Start of Given records

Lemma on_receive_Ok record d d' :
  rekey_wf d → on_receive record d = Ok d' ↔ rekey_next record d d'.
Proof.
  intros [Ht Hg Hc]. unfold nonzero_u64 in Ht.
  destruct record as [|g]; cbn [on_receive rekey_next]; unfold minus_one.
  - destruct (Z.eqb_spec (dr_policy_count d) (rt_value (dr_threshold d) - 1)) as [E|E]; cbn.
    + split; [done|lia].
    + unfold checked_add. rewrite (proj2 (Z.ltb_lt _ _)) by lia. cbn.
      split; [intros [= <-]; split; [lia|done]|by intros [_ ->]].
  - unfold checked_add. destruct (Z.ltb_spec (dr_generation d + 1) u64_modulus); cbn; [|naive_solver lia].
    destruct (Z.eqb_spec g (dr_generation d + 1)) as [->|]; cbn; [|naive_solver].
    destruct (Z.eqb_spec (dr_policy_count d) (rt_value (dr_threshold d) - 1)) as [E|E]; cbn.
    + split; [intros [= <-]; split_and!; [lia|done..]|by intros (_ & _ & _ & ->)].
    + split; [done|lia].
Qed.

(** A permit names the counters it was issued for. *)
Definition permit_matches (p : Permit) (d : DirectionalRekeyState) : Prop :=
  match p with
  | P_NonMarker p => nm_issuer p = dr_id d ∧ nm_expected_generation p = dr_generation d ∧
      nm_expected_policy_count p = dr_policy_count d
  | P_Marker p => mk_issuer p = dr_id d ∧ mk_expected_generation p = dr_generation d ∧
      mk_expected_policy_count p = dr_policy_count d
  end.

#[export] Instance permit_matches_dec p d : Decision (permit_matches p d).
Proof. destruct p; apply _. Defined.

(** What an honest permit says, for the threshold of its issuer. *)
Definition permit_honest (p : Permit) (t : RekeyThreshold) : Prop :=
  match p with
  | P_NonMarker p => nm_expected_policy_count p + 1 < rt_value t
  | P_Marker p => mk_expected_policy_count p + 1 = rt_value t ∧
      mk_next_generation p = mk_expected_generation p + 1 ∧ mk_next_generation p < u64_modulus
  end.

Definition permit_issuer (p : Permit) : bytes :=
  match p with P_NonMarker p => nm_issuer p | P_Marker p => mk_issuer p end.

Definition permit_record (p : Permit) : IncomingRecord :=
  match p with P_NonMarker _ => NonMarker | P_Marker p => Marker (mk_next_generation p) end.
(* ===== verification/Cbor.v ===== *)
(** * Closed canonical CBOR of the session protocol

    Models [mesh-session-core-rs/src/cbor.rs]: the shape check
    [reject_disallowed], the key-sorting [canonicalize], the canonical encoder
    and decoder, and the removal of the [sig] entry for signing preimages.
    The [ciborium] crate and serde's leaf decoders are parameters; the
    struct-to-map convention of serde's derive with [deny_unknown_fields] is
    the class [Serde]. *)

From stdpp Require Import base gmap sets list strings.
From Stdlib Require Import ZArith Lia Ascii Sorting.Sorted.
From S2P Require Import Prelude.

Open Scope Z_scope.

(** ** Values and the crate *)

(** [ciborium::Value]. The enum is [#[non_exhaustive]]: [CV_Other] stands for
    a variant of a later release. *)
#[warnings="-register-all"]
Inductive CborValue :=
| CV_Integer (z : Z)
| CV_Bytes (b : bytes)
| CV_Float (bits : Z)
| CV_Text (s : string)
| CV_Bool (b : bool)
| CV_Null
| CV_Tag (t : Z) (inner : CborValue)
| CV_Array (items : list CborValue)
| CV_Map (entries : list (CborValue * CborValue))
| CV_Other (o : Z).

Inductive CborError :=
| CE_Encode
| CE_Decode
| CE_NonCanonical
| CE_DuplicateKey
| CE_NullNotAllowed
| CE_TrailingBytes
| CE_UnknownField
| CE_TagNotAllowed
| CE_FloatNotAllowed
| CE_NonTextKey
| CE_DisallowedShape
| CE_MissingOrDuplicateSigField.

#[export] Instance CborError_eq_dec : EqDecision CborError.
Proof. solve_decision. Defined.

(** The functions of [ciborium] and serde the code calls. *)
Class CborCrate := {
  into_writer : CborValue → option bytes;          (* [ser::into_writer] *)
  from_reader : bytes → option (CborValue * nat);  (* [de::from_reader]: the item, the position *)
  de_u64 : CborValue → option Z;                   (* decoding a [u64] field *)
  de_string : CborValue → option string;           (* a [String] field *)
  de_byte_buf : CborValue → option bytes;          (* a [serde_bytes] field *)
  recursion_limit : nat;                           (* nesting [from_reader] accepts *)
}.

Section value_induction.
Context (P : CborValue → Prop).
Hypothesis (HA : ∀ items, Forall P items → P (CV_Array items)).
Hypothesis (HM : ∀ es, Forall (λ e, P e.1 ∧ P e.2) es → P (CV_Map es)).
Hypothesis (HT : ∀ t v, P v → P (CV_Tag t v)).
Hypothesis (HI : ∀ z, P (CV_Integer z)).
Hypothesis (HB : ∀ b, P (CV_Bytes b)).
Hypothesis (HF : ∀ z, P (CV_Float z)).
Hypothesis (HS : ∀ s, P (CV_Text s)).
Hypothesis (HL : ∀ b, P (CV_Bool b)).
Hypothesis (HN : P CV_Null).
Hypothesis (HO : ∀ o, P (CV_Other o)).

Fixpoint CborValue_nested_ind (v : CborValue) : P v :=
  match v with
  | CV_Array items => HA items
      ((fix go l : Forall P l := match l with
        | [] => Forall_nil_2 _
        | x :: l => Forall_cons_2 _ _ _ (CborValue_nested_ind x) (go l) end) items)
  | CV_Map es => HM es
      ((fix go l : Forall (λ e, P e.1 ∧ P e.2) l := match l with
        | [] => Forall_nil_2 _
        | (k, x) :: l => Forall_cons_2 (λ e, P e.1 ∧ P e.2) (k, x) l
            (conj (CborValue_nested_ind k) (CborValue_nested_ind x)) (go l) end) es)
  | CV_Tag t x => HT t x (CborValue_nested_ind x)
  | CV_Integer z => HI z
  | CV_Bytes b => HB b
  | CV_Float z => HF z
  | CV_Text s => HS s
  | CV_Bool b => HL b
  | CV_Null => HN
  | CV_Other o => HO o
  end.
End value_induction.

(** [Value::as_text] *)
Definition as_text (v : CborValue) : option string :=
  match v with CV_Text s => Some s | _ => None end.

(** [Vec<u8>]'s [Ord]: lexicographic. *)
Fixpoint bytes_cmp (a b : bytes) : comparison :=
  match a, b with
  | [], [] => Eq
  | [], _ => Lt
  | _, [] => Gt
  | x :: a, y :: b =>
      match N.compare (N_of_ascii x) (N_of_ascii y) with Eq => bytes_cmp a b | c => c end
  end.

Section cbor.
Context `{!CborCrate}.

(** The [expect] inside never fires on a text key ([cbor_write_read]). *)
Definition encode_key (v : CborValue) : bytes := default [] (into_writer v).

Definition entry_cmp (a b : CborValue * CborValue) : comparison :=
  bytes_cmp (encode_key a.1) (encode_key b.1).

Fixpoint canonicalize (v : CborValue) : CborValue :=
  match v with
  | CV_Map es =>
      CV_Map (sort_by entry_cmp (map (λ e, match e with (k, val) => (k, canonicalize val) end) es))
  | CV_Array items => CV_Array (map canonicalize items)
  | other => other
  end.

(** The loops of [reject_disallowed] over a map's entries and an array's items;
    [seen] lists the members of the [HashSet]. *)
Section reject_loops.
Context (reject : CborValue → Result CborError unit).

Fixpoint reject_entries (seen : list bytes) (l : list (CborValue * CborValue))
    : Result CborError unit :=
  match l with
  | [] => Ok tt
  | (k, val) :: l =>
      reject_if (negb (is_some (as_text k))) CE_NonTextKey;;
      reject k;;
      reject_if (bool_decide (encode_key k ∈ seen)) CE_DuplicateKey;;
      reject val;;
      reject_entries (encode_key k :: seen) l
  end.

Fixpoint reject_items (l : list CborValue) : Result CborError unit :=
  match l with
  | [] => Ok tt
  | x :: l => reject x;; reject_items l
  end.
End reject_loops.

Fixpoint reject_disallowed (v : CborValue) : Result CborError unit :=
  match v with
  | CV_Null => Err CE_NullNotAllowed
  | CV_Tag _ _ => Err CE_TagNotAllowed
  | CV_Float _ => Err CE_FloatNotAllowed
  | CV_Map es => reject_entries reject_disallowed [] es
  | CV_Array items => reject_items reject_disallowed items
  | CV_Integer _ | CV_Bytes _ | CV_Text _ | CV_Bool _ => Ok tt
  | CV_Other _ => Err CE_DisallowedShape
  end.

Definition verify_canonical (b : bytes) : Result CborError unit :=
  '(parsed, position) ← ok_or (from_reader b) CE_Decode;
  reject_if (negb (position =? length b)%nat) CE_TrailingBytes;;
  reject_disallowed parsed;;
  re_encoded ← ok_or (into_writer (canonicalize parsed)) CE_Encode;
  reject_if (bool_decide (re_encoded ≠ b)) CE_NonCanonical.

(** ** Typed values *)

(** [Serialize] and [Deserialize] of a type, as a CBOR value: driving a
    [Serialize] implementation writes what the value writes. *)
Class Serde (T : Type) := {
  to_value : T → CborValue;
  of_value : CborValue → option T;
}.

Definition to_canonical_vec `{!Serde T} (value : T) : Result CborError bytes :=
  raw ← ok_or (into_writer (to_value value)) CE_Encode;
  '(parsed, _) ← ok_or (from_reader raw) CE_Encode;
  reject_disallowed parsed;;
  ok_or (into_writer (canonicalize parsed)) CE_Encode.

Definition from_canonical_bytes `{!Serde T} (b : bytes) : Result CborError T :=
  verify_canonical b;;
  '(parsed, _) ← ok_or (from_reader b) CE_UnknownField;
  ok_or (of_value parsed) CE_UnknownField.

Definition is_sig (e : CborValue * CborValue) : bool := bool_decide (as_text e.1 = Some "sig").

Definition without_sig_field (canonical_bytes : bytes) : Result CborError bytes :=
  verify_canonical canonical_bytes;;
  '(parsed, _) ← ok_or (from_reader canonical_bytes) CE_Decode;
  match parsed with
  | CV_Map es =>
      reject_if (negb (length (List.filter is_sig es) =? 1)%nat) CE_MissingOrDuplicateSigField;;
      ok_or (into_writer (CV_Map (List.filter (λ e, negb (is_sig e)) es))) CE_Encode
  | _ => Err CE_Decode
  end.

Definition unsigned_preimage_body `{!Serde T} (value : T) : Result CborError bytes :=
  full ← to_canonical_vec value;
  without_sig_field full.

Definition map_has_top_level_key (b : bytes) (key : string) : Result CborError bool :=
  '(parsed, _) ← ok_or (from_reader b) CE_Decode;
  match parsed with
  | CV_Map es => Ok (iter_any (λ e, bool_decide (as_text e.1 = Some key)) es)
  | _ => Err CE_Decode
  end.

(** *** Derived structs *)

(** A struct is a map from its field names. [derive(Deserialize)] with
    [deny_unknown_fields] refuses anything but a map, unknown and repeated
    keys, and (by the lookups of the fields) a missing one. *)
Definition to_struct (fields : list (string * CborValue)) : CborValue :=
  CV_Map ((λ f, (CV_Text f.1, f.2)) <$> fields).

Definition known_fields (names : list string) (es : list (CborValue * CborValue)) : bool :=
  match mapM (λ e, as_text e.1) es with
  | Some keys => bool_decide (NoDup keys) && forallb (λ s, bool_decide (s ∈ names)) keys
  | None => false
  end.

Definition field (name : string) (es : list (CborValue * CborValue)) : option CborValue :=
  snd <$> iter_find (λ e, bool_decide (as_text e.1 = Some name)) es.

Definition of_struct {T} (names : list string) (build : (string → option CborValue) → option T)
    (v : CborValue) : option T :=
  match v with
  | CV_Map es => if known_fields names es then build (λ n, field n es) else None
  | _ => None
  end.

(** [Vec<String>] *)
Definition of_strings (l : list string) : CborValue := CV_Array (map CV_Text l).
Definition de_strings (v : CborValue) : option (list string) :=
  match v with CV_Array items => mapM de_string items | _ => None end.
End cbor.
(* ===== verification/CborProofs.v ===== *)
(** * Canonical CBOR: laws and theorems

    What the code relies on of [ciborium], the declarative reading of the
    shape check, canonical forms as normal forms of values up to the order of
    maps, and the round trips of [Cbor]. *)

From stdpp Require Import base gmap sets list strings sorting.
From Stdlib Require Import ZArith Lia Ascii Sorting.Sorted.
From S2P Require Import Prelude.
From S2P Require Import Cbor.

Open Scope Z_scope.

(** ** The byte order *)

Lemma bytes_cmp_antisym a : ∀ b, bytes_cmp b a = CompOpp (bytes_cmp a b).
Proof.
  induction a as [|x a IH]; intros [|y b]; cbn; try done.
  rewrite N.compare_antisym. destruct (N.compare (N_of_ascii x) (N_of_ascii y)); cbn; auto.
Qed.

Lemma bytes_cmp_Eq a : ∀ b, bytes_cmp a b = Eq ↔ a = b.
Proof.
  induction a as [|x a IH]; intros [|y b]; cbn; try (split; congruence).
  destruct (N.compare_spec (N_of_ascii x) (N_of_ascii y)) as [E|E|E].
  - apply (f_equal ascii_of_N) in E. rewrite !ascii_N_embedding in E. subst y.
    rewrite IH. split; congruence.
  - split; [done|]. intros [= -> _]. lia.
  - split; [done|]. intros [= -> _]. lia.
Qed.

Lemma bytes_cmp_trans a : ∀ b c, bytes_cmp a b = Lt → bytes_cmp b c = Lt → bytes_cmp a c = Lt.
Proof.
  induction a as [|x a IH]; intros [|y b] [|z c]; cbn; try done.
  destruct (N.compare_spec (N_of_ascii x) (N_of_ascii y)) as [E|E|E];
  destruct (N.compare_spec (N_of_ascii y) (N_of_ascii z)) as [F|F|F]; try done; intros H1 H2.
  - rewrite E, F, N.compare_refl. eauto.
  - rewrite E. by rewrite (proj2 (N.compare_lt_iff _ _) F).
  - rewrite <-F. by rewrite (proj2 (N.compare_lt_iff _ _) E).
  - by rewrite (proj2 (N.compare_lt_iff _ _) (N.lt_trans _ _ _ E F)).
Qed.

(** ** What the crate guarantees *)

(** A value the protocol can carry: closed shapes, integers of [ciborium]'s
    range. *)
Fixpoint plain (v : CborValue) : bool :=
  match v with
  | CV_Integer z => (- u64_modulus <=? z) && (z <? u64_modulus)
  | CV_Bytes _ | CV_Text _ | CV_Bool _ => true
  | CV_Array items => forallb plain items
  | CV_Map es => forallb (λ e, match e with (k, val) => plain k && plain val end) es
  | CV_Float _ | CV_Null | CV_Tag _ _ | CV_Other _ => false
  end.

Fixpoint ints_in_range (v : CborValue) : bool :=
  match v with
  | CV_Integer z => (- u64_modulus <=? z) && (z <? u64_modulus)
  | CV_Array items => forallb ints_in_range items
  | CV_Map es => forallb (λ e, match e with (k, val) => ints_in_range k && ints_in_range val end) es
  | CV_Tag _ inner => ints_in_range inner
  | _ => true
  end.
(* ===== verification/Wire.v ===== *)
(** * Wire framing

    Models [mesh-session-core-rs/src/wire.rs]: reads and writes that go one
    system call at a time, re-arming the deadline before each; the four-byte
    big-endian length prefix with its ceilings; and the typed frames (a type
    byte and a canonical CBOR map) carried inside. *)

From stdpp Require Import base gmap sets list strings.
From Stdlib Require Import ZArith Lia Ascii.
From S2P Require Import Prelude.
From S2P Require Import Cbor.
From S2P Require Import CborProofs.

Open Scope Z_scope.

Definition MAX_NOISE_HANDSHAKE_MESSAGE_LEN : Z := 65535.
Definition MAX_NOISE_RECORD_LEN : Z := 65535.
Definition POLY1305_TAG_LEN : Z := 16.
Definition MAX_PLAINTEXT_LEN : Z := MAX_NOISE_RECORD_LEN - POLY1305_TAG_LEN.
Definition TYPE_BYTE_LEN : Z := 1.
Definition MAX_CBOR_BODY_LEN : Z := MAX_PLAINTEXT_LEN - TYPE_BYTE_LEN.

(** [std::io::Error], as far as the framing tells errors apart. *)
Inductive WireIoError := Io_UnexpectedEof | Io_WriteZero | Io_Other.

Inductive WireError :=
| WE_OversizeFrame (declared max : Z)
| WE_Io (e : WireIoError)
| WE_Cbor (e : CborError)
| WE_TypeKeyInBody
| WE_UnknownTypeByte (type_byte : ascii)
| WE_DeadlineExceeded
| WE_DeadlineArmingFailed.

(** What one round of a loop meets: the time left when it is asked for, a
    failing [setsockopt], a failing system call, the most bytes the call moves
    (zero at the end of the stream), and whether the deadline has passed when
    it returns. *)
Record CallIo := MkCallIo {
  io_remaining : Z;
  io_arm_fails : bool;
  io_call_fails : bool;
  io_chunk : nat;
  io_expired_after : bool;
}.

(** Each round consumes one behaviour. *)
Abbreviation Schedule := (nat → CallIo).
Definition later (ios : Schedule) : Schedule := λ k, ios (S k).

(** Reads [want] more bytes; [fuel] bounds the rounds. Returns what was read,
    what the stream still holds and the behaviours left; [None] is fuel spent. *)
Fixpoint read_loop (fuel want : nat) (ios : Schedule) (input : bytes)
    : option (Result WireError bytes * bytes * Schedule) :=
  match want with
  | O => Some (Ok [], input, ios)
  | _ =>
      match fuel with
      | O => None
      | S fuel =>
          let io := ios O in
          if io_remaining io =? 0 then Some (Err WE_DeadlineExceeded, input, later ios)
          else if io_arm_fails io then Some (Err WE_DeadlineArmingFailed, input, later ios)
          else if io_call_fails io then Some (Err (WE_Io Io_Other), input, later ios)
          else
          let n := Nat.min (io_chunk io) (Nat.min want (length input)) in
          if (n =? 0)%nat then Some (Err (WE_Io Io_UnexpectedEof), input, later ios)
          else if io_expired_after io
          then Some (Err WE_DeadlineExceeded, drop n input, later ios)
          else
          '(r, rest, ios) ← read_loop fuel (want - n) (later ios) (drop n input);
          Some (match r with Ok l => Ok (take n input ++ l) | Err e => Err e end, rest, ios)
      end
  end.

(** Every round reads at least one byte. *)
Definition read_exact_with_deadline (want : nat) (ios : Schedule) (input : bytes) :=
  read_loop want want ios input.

End of Given records

Activity: The exact lines of the material above starting at the one that contains "(from_reader b) CE_UnknownField;" and ending at the one that contains "without_sig_field full." are what to retype; leave out everything else.

Exercise result:
  '(parsed, _) ← ok_or (from_reader b) CE_UnknownField;
  ok_or (of_value parsed) CE_UnknownField.

Definition is_sig (e : CborValue * CborValue) : bool := bool_decide (as_text e.1 = Some "sig").

Definition without_sig_field (canonical_bytes : bytes) : Result CborError bytes :=
  verify_canonical canonical_bytes;;
  '(parsed, _) ← ok_or (from_reader canonical_bytes) CE_Decode;
  match parsed with
  | CV_Map es =>
      reject_if (negb (length (List.filter is_sig es) =? 1)%nat) CE_MissingOrDuplicateSigField;;
      ok_or (into_writer (CV_Map (List.filter (λ e, negb (is_sig e)) es))) CE_Encode
  | _ => Err CE_Decode
  end.

Definition unsigned_preimage_body `{!Serde T} (value : T) : Result CborError bytes :=
  full ← to_canonical_vec value;
  without_sig_field full.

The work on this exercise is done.